冠攣縮性狭心症は日常生活に影響のない場合もあるが、やはり放置は禁物だ。胸の痛みが一過性だったとしても、早めにかかりつけ医に相談し、専門の医療機関を受診するようにしたい。
問診や血液、心電図、超音波などの検査で狭心症と診断されれば治療する。薬物治療のほか、冠動脈の内部に円筒形の網(ステント)を留め置き、血流を改善する「ステント治療」や「冠動脈バイパス手術」がある。冠攣縮性狭心症では薬物治療が中心だ。
薬は痛みの発作が起きたときに一時的に使う薬(ニトログリセリンなど)、発作を防ぐため日々継続して服用する薬がある。日常服用する薬には血管を広げるもの、血栓を防ぐもの、心臓の負担を減らすもの、高血圧や脂質異常症を治療するものなどがある。

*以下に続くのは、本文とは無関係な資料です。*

(* ===== verification/OnchainCheat.v ===== *)
(** * A revoked commitment is taken, an old state replaced

    [handle_their_cheat] on the peer's revoked commitment: every output
    [commit_tx] gave it is recognised, and all of it that is not ours already
    is asked for with the revocation key.  [sym_resolve_state] on an old state
    of a symmetric channel: the spend that is asked for replaces it. *)

From stdpp Require Import list.
From S2P Require Import Prelude Chainparams Amount HtlcState FeeStates CommitFee Script Shachain Keys Tapscript ChannelState Channel Tx SymScripts TcovScripts TapMachine SymSettle SymState SymSpend Signature CommitTx CommitAgree CommitValue OnchainState OnchainTcov OnchainSym Onchaind OnchainClose OnchainMain.
Local Open Scope Z_scope.

Lemma filter_all {A} (P : A -> Prop) `{!forall x, Decision (P x)} (l : list A) : Forall P l -> filter P l = l.
Proof. induction 1 as [|x l Hx _ IH]; [done|]. rewrite filter_cons_True by done. by rewrite IH. Qed.
Lemma filter_none {A} (P : A -> Prop) `{!forall x, Decision (P x)} (l : list A) : Forall (fun x => ~ P x) l -> filter P l = [].
Proof. induction 1 as [|x l Hx _ IH]; [done|]. by rewrite filter_cons_False. Qed.
Lemma filter_submseteq {A} (p : A -> bool) (l : list A) : List.filter p l ⊆+ l.
Proof. induction l as [|x l IH]; [done|]. cbn. destruct (p x); [by apply submseteq_skip|by apply submseteq_cons]. Qed.

(** ** Steps that end *)

Section Ends.
#[local] Set Default Proof Using "Type*".
Context {EC : Ecdsa}.
Implicit Types (d : onchaind).

Definition ends {A} (m : daemon A) d (Q : A -> onchaind -> Prop) : Prop := exists a d', m d = Ok a d' /\ Q a d'.

Lemma ends_bind {A B} (m : daemon A) (k : A -> daemon B) d Q : ends m d (fun a d1 => ends (k a) d1 Q) -> ends (m ≫= k) d Q.
Proof. intros (a & d1 & E1 & b & d2 & E2 & H). exists b, d2. split; [|done]. unfold mbind, daemon_bind. by rewrite E1. Qed.
Lemma ends_ret {A} (a : A) d (Q : A -> onchaind -> Prop) : Q a d -> ends (mret a) d Q.
Proof. intros H. by exists a, d. Qed.
Lemma ends_get {A} (f : onchaind -> A) d (Q : A -> onchaind -> Prop) : Q (f d) d -> ends (get f) d Q.
Proof. intros H. by exists (f d), d. Qed.
Lemma ends_put f d (Q : unit -> onchaind -> Prop) : Q tt (f d) -> ends (put f) d Q.
Proof. intros H. by exists tt, (f d). Qed.
Lemma ends_sure {A} (o : outcome A) a d (Q : A -> onchaind -> Prop) : o = Ret a -> Q a d -> ends (sure o) d Q.
Proof. intros -> H. by exists a, d. Qed.
Lemma ends_deref {A} (o : option A) a d (Q : A -> onchaind -> Prop) : o = Some a -> Q a d -> ends (deref o) d Q.
Proof. intros -> H. by exists a, d. Qed.
Lemma ends_assert b d (Q : unit -> onchaind -> Prop) : b = true -> Q tt d -> ends (assert_ b) d Q.
Proof. intros -> H. by exists tt, d. Qed.
Lemma ends_out_at i o d (Q : tracked_output -> onchaind -> Prop) : outs d !! i = Some o -> Q o d -> ends (out_at i) d Q.
Proof. intros E H. apply ends_bind, ends_get. by apply (ends_deref _ o). Qed.
Lemma ends_weaken {A} (m : daemon A) d (Q Q' : A -> onchaind -> Prop) : ends m d Q -> (forall a d', Q a d' -> Q' a d') -> ends m d Q'.
Proof. intros (a & d' & E & H) W. exists a, d'. auto. Qed.

(** The answers to spends that are there to be read. *)
Definition is_created (m : from_master) : Prop := match m with onchaind_spend_created _ _ => True | _ => False end.
#[global] Instance is_created_dec m : Decision (is_created m).
Proof. destruct m; cbn; apply _. Defined.
Definition replies d : nat := length (filter is_created (inbox d)).

(** What a step did: [k] answers read, [l] written; the commitment is the same. *)
Record did (k : nat) (l : list to_master) d d' : Prop := {
  did_view : the_view d' = the_view d;
  did_replies : replies d = (replies d' + k)%nat;
  did_sent : sent d' = sent d ++ l;
  did_outs : (length (outs d) <= length (outs d'))%nat;
}.
Lemma did_nothing d : did 0 [] d d.
Proof. constructor; [done|lia|by rewrite app_nil_r|done]. Qed.
Lemma did_trans k k' l l' d1 d2 d3 : did k l d1 d2 -> did k' l' d2 d3 -> did (k + k') (l ++ l') d1 d3.
Proof. intros [V1 R1 S1 O1] [V2 R2 S2 O2]. constructor; [congruence|lia|by rewrite S2, S1, app_assoc|lia]. Qed.
Lemma did_one k l d1 d2 d3 : did k l d1 d2 -> did 0 [] d2 d3 -> did k l d1 d3.
Proof. intros H1 H2. pose proof (did_trans _ _ _ _ _ _ _ H1 H2) as H. by rewrite Nat.add_0_r, app_nil_r in H. Qed.

Lemma queue_until_created q i :
  (0 < length (filter is_created i))%nat ->
  exists b w q' i', queue_until (fun m => match m with onchaind_spend_created b w => Some (b, w) | _ => None end) q i = Some ((b, w), q', i')
    /\ length (filter is_created i) = S (length (filter is_created i')).
Proof.
  revert q. induction i as [|m i IH]; intros q Hl; [cbn in Hl; lia|]. rewrite filter_cons in *.
  destruct (decide (is_created m)) as [Hc|Hc].
  - destruct m; try done. eexists _, _, _, _. split; [done|]. done.
  - destruct (IH (q ++ [m]) Hl) as (b & w & q' & i' & E & El). exists b, w, q', i'. split; [|done]. cbn [queue_until].
    by destruct m.
Qed.
End Ends.

Section Steps.
#[local] Set Default Proof Using "Type*".
Context {S0 : Secp256k1} {EC : Ecdsa} {W : onchain_world} {E : onchain_env}.
Implicit Types (d : onchaind).

Lemma ends_upd_out i f d (Q : unit -> onchaind -> Prop) :
  (forall d', did 0 [] d d' -> outs d' = alter f i (outs d) -> Q tt d') -> ends (upd_out i f) d Q.
Proof.
  intros H. apply ends_put, H; [|by destruct d]. destruct d; constructor; cbn; [done|unfold replies; cbn; lia|by rewrite app_nil_r|].
  by rewrite length_alter.
Qed.
Lemma ends_send m d (Q : unit -> onchaind -> Prop) :
  (forall d', did 0 [m] d d' -> outs d' = outs d -> Q tt d') -> ends (send m) d Q.
Proof. intros H. apply ends_put, H; destruct d; [|done]. constructor; cbn; [done|unfold replies; cbn; lia|done|done]. Qed.
Lemma ends_ignore i o d : outs d !! i = Some o -> ends (ignore_output i) d (fun _ d' => did 0 [] d d').
Proof. intros Ho. eapply ends_bind, ends_out_at; [exact Ho|]. apply ends_upd_out. by intros d' H _. Qed.
(* ===== verification/SymExample.v ===== *)
(** * Symmetric and covenant channels to evaluate

    A state of a symmetric channel with its trees and signatures, spent by the
    interpreter of [TapMachine], and two sides that settle and sign it; and the
    outputs of a covenant commitment with their spends: the inputs at which the
    theorems on these channels are instantiated. *)

From Stdlib Require Import Sorted.
From stdpp Require Import list strings.
From S2P Require Import Prelude Chainparams Amount HtlcState Wire FeeStates Features Script Keys Tapscript ChannelState Tx SymScripts Opening TcovScripts TapMachine SymSettle SymState SymSpend SymFactory TcovLeaves CreditLeaf TcovSpend Channel SymChannel CommitTx Signature PeerState Peer Signer CommitAgree CommitMirror Example CommitExample Penalty SignerFacts SymFacts SignerExample.
Import Toy ToySig.
Local Open Scope Z_scope.

(** A signature over the transaction: the key after a byte. *)
#[export] Instance signatures : TxSignatures := {| sig_ok _ sig key := bool_decide (sig = 1 :: key) |}.
#[export] Instance machine : Machine := interpreter sha rip.
#[export] Instance machine_ok : MachineLaws sha := interpreter_ok sha rip.
#[export] Instance machine_cov_ok : CovenantLaws sha rip := interpreter_cov_ok sha rip.
#[export] Instance tweak_ok : TweakLaws taproot.
Proof. intros k root der E. injection E as <-. by rewrite length_cons, (digest_length (f := sha)). Qed.
#[export] Instance taproot_ok : TaprootLaws secp taproot.
Proof.
  constructor. intros msg s sig k E Ek. cbn [schnorr_sign taproot] in E. rewrite Ek in E. injection E as <-.
  cbn [schnorr_verify taproot]. by apply bool_decide_eq_true.
Qed.

(** Insertion sorts. *)
Lemma insert_by_perm {A} (cmp : A -> A -> comparison) x l : insert_by cmp x l ≡ₚ x :: l.
Proof. induction l as [|y l IH]; [done|]. cbn [insert_by]. destruct (cmp x y); try done. rewrite IH. by constructor. Qed.
Lemma insert_by_sorted {A} (cmp : A -> A -> comparison) x l :
  (forall a b, cmp b a = CompOpp (cmp a b)) -> Sorted (fun a b => cmp a b <> Gt) l -> Sorted (fun a b => cmp a b <> Gt) (insert_by cmp x l).
Proof.
  intros Hanti Hs. induction l as [|y l IH]; [by repeat constructor|]. cbn [insert_by]. destruct (cmp x y) eqn:E;
    [constructor; [done|constructor; by rewrite E]..|]. apply Sorted_inv in Hs as [Hs Hy]. constructor; [by apply IH|].
  assert (cmp y x <> Gt) by (by rewrite Hanti, E). destruct l as [|z l]; [by constructor|]. cbn [insert_by].
  apply HdRel_inv in Hy. destruct (cmp x z); by constructor.
Qed.
#[export] Instance sort_by_ok {A} : Sorter (@sort_by A).
Proof.
  split.
  - intros cmp l. unfold sort_by. induction l as [|x l IH]; [done|]. cbn [foldr]. by rewrite insert_by_perm, IH.
  - intros cmp l Hanti _. unfold sort_by. induction l as [|x l IH]; [constructor|]. cbn [foldr]. by apply insert_by_sorted.
Qed.

(** ** A state and its spends *)

Definition sym_sc : sym_channel := mk_sym_channel (sha [1]) (key 30) (key 31) (1 :: repeat 7 32) 6 None.
Lemma sym_sc_ok : wf_sym_channel sym_sc.
Proof. by constructor; vm_compute. Qed.

Definition sym_outs : list (sym_output Empty_set) :=
  [mk_sym_output _ SYM_OUT_BALANCE LOCAL (mk_sat 600) (v0_spk (repeat 8 19 ++ [3])) None None 0;
   mk_sym_output _ SYM_OUT_HTLC REMOTE (mk_sat 400) (program_spk 1 (repeat 9 32)) None None 500].
Definition sym_ex_tree : sym_tree := Eval vm_compute in ret (sym_state_tree sha sym_sc 4 sym_outs None).
Lemma sym_ex_tree_ok : sym_state_tree sha sym_sc 4 sym_outs None = Ret sym_ex_tree.
Proof. vm_compute. reflexivity. Qed.
Definition sym_ex_msg : list Z := Eval vm_compute in ret (sym_upd_msg sha sym_sc sym_ex_tree).
Lemma sym_ex_msg_ok : sym_upd_msg sha sym_sc sym_ex_tree = Ret sym_ex_msg.
Proof. vm_compute. reflexivity. Qed.
Definition sig_of (k : Z) : list Z := pubkey_to_xonly (key k) ++ sym_ex_msg.

Definition coin (v : Z) (spk : list Z) : txo := mk_txo (1, repeat 7 32) (1, le_bytes 8 v) spk.
(** A transaction that moves the channel's thousand atoms to [spk]. *)
Definition move (spk : list Z) : spend := mk_spend 2 [coin 1000 [0]] [coin 1000 spk] 0 SYM_SEQUENCE 0.
Lemma move_ok spk : moves_to (move spk) spk.
Proof. by exists (coin 1000 [0]), (coin 1000 spk). Qed.
Lemma ex_both_signed : both_signed sym_sc sym_ex_msg (sig_of 30) (sig_of 31).
Proof. by vm_compute. Qed.

Lemma upd_leaf_spends_witness :
  unlocks (move (sym_tree_spk sym_ex_tree)) (sym_leaf_upd sym_sc 3) (upd_stack (le8s 4) (st_rest sym_ex_tree) (sig_of 30) (sig_of 31))
  /\ ~ unlocks (move (sym_tree_spk sym_ex_tree)) (sym_leaf_upd sym_sc 4) (upd_stack (le8s 4) (st_rest sym_ex_tree) (sig_of 30) (sig_of 31)).
Proof.
  split.
  - apply (upd_leaf_spends sha (move (sym_tree_spk sym_ex_tree)) ltac:(cbn; lia) sym_sc 3); [apply sym_sc_ok|lia|]. split.
    + by intros.
    + by vm_compute.
    + exists (coin 1000 [0]), (coin 1000 (sym_tree_spk sym_ex_tree)), (sym_tree_program sym_ex_tree). repeat split; try by vm_compute.
      apply Nat.leb_le. by vm_compute.
  - intros Hu. apply (upd_leaf_spends sha (move (sym_tree_spk sym_ex_tree)) ltac:(cbn; lia) sym_sc 4) in Hu; [|apply sym_sc_ok|lia].
    destruct Hu as [_ [_ Hn] _]. by vm_compute in Hn.
Defined.

Lemma update_replaces_older_witness :
  unlocks (move (sym_tree_spk sym_ex_tree)) (sym_leaf_upd sym_sc (-1))
    (stack_of (sym_update_witness (sig_of 30) (sig_of 31) sym_ex_tree [1] [2])).
Proof.
  apply (update_replaces_older sha (move (sym_tree_spk sym_ex_tree)) ltac:(cbn; lia) sym_sc sym_sc_ok 4 sym_outs None sym_ex_tree sym_ex_msg);
    [lia|lia|apply sym_ex_tree_ok|apply sym_ex_msg_ok|apply ex_both_signed|done|apply move_ok|lia].
Defined.

(** The channel goes to a program of 31 bytes. *)
Lemma update_redirected_witness :
  length (take 31 (sym_tree_program sym_ex_tree)) = 31%nat
  /\ unlocks (move (program_spk 1 (take 31 (sym_tree_program sym_ex_tree)))) (sym_leaf_upd sym_sc (-1))
       (upd_stack (le8s 4) (drop 31 (sym_tree_program sym_ex_tree) ++ st_rest sym_ex_tree) (sig_of 30) (sig_of 31)).
Proof.
  split; [by vm_compute|].
  apply (update_redirected sha (move (program_spk 1 (take 31 (sym_tree_program sym_ex_tree)))) ltac:(cbn; lia) sym_sc sym_sc_ok 4 sym_outs None
    sym_ex_tree sym_ex_msg (sig_of 30) (sig_of 31) (-1) (take 31 (sym_tree_program sym_ex_tree)));
    [lia|lia|apply sym_ex_tree_ok|apply sym_ex_msg_ok|apply ex_both_signed|done|by vm_compute|cbn; lia|apply move_ok|lia].
Defined.

(** The settlement, after six blocks. *)
Definition settle_of (a b : list Z) : spend :=
  mk_spend 2 [coin 1000 (sym_tree_spk sym_ex_tree)] [coin 600 a; coin 400 b; coin 5 []] 0 6 0.
Definition ex_settle : list Z := Eval vm_compute in ret (sym_leaf_settle sha sym_sc sym_outs).
Lemma ex_settle_ok : sym_leaf_settle sha sym_sc sym_outs = Ret ex_settle.
Proof. vm_compute. reflexivity. Qed.
Definition ex_digest : list Z := Eval vm_compute in ret (sym_settle_digest sha sym_sc sym_outs).
Lemma ex_digest_ok : sym_settle_digest sha sym_sc sym_outs = Ret ex_digest.
Proof. vm_compute. reflexivity. Qed.
Abbreviation paid_right := (settle_of (v0_spk (repeat 8 19 ++ [3])) (program_spk 1 (repeat 9 32))).
Lemma settle_of_ok a b : Forall wf_txo (sp_outputs (settle_of a b)).
Proof. repeat constructor; cbn; lia. Qed.

Lemma settle_leaf_spends_witness :
  unlocks paid_right ex_settle [] /\ ~ unlocks (settle_of (v0_spk (repeat 8 20)) (program_spk 1 (repeat 9 32))) ex_settle [].
Proof.
  split.
  - apply (settle_leaf_spends sha paid_right (settle_of_ok _ _) sym_sc sym_outs ex_settle ex_digest sym_sc_ok);
      [cbn; lia|cbn; lia|apply ex_settle_ok|apply ex_digest_ok|by vm_compute].
  - intros Hu. apply (settle_leaf_spends sha (settle_of (v0_spk (repeat 8 20)) (program_spk 1 (repeat 9 32))) (settle_of_ok _ _) sym_sc sym_outs
      ex_settle ex_digest sym_sc_ok) in Hu; [|cbn; lia|cbn; lia|apply ex_settle_ok|apply ex_digest_ok].
    destruct Hu as (_ & _ & Hd). by vm_compute in Hd.
Defined.

Lemma settlement_spends_witness : unlocks paid_right ex_settle [].
Proof.
  apply (settlement_spends sha paid_right (settle_of_ok _ _) ltac:(cbn; lia) sym_sc sym_sc_ok sym_outs);
    [cbn; lia|by repeat constructor; apply Nat.leb_le|apply ex_settle_ok|by vm_compute|by repeat constructor].
Defined.

(** The balance goes to a program of version 3, the HTLC to one of version 0. *)
Lemma settlement_exchanged_witness :
  unlocks (settle_of (program_spk 3 (repeat 8 19)) (program_spk 1 (repeat 9 32))) ex_settle []
  /\ unlocks (settle_of (v0_spk (repeat 8 19 ++ [3])) (v0_spk (repeat 9 32 ++ [1]))) ex_settle [].
Proof.
  assert (Hr : unlocks paid_right ex_settle []) by (eexists; split; [vm_compute; reflexivity|reflexivity]). split.
  - destruct (settlement_exchanged sha paid_right (settle_of_ok _ _) ltac:(cbn; lia) sym_sc sym_sc_ok sym_outs ex_settle 0
      (coin 600 (v0_spk (repeat 8 19 ++ [3]))) 3 (repeat 8 19)) as [_ H]; [cbn; lia|apply ex_settle_ok|done|done|lia|cbn; lia|].
    exact (proj1 (H eq_refl) Hr).
  - destruct (settlement_exchanged sha paid_right (settle_of_ok _ _) ltac:(cbn; lia) sym_sc sym_sc_ok sym_outs ex_settle 1
      (coin 400 (program_spk 1 (repeat 9 32))) 1 (repeat 9 32)) as [H _]; [cbn; lia|apply ex_settle_ok|done|done|lia|cbn; lia|].
    exact (proj1 (H eq_refl) Hr).
Defined.

(** ** Settlements *)

Definition htlc_of (s : side) : sym_htlc unit := mk_sym_htlc _ s (mk_msat 400700) (repeat 5 20) 500 tt.
Definition bal (a b : Z) : sides amount_msat_t := mk_sides (mk_msat a) (mk_msat b).
Definition pts (a b : Z) : sides (list Z) := mk_sides (key a) (key b).
Abbreviation settle op p h b hs := (sym_settlement sha rip sort_by (mk_sat 1000) op p h b hs (mk_sat 100)).
Definition ex_outs : list (sym_output unit) := Eval vm_compute in
  match settle LOCAL (pts 1 2) (pts 3 4) (bal 400000 199300) [htlc_of LOCAL] with Ret (inr l) => l | _ => [] end.
Lemma ex_outs_ok : settle LOCAL (pts 1 2) (pts 3 4) (bal 400000 199300) [htlc_of LOCAL] = Ret (inr ex_outs).
Proof. vm_compute. reflexivity. Qed.
Lemma bal_ok a b : in_u64 a -> in_u64 b -> forall s, wf_msat (bal a b).[s].
Proof. by intros ? ? []. Qed.

Lemma settlement_exact_witness :
  length ex_outs = 3%nat /\ sum_with (fun o => satoshis (so_amount o)) ex_outs = 1000.
Proof.
  split; [reflexivity|].
  by destruct (settlement_exact sha rip sort_by (mk_sat 1000) LOCAL (pts 1 2) (pts 3 4) (bal 400000 199300) [htlc_of LOCAL] (mk_sat 100) ex_outs
    ltac:(cbn; lia) (bal_ok 400000 199300 ltac:(lia) ltac:(lia)) ltac:(repeat constructor; cbn; lia) ex_outs_ok).
Defined.

Lemma settlement_agrees_witness :
  exists outs', settle REMOTE (pts 2 1) (pts 4 3) (bal 199300 400000) [htlc_of REMOTE] = Ret (inr outs') /\ out_key <$> ex_outs = out_key <$> outs'.
Proof.
  destruct (settlement_agrees sha rip sort_by sort_by LOCAL REMOTE (mk_sat 1000) LOCAL REMOTE (pts 1 2) (pts 2 1) (pts 3 4) (pts 4 3)
    (bal 400000 199300) (bal 199300 400000) [htlc_of LOCAL] [htlc_of REMOTE] (mk_sat 100) ex_outs) as (outs' & E & Ek & _);
    [cbn; lia|apply bal_ok; lia|repeat constructor; cbn; lia|done|done|done|done|done|by vm_compute|apply ex_outs_ok|by exists outs'].
Defined.

(** Fifty atoms each, and a dust limit of a hundred. *)
Definition tied_outs : list (sym_output unit) := Eval vm_compute in
  match sym_settlement sha rip sort_by (mk_sat 100) LOCAL (pts 1 2) (pts 3 4) (bal 50000 50000) [] (mk_sat 100) with Ret (inr l) => l | _ => [] end.
Lemma tied_settlements_differ_witness :
  exists outs' : list (sym_output unit), sym_settlement sha rip sort_by (mk_sat 100) REMOTE (pts 2 1) (pts 4 3) (bal 50000 50000) [] (mk_sat 100) = Ret (inr outs')
    /\ out_key <$> tied_outs <> out_key <$> outs'.
Proof.
  apply (tied_settlements_differ sha rip sort_by sort_by (mk_sat 100) LOCAL REMOTE (pts 1 2) (pts 2 1) (pts 3 4) (pts 4 3)
    (bal 50000 50000) (bal 50000 50000) [] [] (mk_sat 100) tied_outs);
    [cbn; lia|apply bal_ok; lia|constructor|done|done|done|done|done|by vm_compute|by vm_compute|by vm_compute].
Defined.

Definition ex_sym_state : sym_state :=
  mk_sym_state REMOTE 2 5 [mk_sym_state_out (mk_sat 600) [0; 1; 2] None; mk_sym_state_out (mk_sat 7) [] (Some (1 :: repeat 7 32))]
    (mk_sides true false) (mk_sides (repeat 3 64) (repeat 0 64)).
Lemma sym_state_round_trip_witness : reads fromwire_sym_state (Some ex_sym_state) (towire_sym_state ex_sym_state).
Proof.
  apply (sym_state_round_trip ex_sym_state). split; [cbn; lia|]. split; [cbn; lia|]. split; [cbn; lia|]. split.
  - repeat constructor; cbn; lia.
  - by intros [].
Defined.

Definition ex_tap : tap_tree2 := Eval vm_compute in ret (tap_tree2_finish sha [[1]; [2]; [3]] nums_der).
Lemma control_block_opens_witness :
  exists cb, tap_tree2_control_block ex_tap 1 = Ret cb /\ opens sha bip341_tweak (tap_tree2_program ex_tap) [2] cb.
Proof.
  eexists. split; [reflexivity|].
  apply (control_block_opens sha [[1]; [2]; [3]] nums_der ex_tap 1); [done|vm_compute; reflexivity|vm_compute; reflexivity].
Defined.

(** ** A commitment of a symmetric channel *)

(** The channel of [Example] and the opener's, of the symmetric type. *)
Abbreviation sym_start who msat :=
  (init_channel seqnet [] (mk_outpoint [9] 0) 3 (Some (new_height_states who (Some 100))) 0
    (mk_sat 1000000) (mk_msat msat) (new_fee_states who (Some 253)) conf conf 0
    channel_type_seq_symmetric true who sequentia_regtest_fee_asset [] [] None None []).
Definition sym_bound : channel := Eval vm_compute in
  ret (c ← sym_start REMOTE 600000000;
       r ← channel_add_lane_htlc seqnet c REMOTE 0 (mk_msat 50000000) 500 [7] [] None None false 0;
       '(_, _, c) ← channel_rcvd_commit (add_chan r);
       '(_, c) ← channel_sending_revoke_and_ack c;
       '(_, _, c) ← channel_sending_commit c;
       '(_, _, c) ← channel_rcvd_revoke_and_ack c;
       Ret c).
Definition sym_peer_bound : channel := Eval vm_compute in
  ret (c ← sym_start LOCAL 400000000;
       r ← channel_add_lane_htlc seqnet c LOCAL 0 (mk_msat 50000000) 500 [7] [] None None false 0;
       '(_, _, c) ← channel_sending_commit (add_chan r);
       '(_, _, c) ← channel_rcvd_revoke_and_ack c;
       '(_, _, c) ← channel_rcvd_commit c;
       '(_, c) ← channel_sending_revoke_and_ack c;
       Ret c).
Definition sym_value (v : Z) : option (list Z) := Some (1 :: le_bytes 8 v).
Definition sym_el_hash (tx : bitcoin_tx) (_ : nat) (script value : list Z) (type : Z) : option (list Z) :=
  Some [Z.of_nat (length script); Z.of_nat (length value); type; Z.of_nat (length (tx_outputs tx))].
Abbreviation sym_sign_ex :=
  (sign_remote_commitment seqnet sha rip no_len no_bytes false 4 sym_value sym_el_hash ex_hash ex_hkdf sort_by
     no_signature [] [] 0 their_keys (mk_outpoint [9] 0) (mk_sat 1000000) no_junk sym_peer_bound 2 (key 50)).
Definition sym_signed : commit_sigs * option penalty_base := Eval vm_compute in
  match sym_sign_ex with Ret r => r | Crash => (mk_commit_sigs (H0 := ecdsa) [] [] None, None) end.
Definition sym_keyset : keyset := Eval vm_compute in
  some (derive_keyset sha (key 50) (chan_basepoints our_keys).[LOCAL] (chan_basepoints our_keys).[REMOTE] true).
Definition sym_htlc_key : list Z := Eval vm_compute in some (derive_simple_key sha (bp_htlc (chan_basepoints our_keys).[REMOTE]) (key 50)).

治療中にもかかわらず、しばらく発作がないからと自己判断で薬をやめていて、体調が悪化するケースも少なくないようだ。木庭教授は「処方された薬の服用を勝手にやめないことが何よりも重要だ」と注意を促す。
狭心症は生活習慣病に加えて、喫煙やストレス、肥満なども関係するという。こうした要素が多いほど動脈硬化の危険が増し、発症しやすいことが分かっているそうだ。薬の服用などの治療はもちろん、食生活の改善や運動の習慣も欠かせない。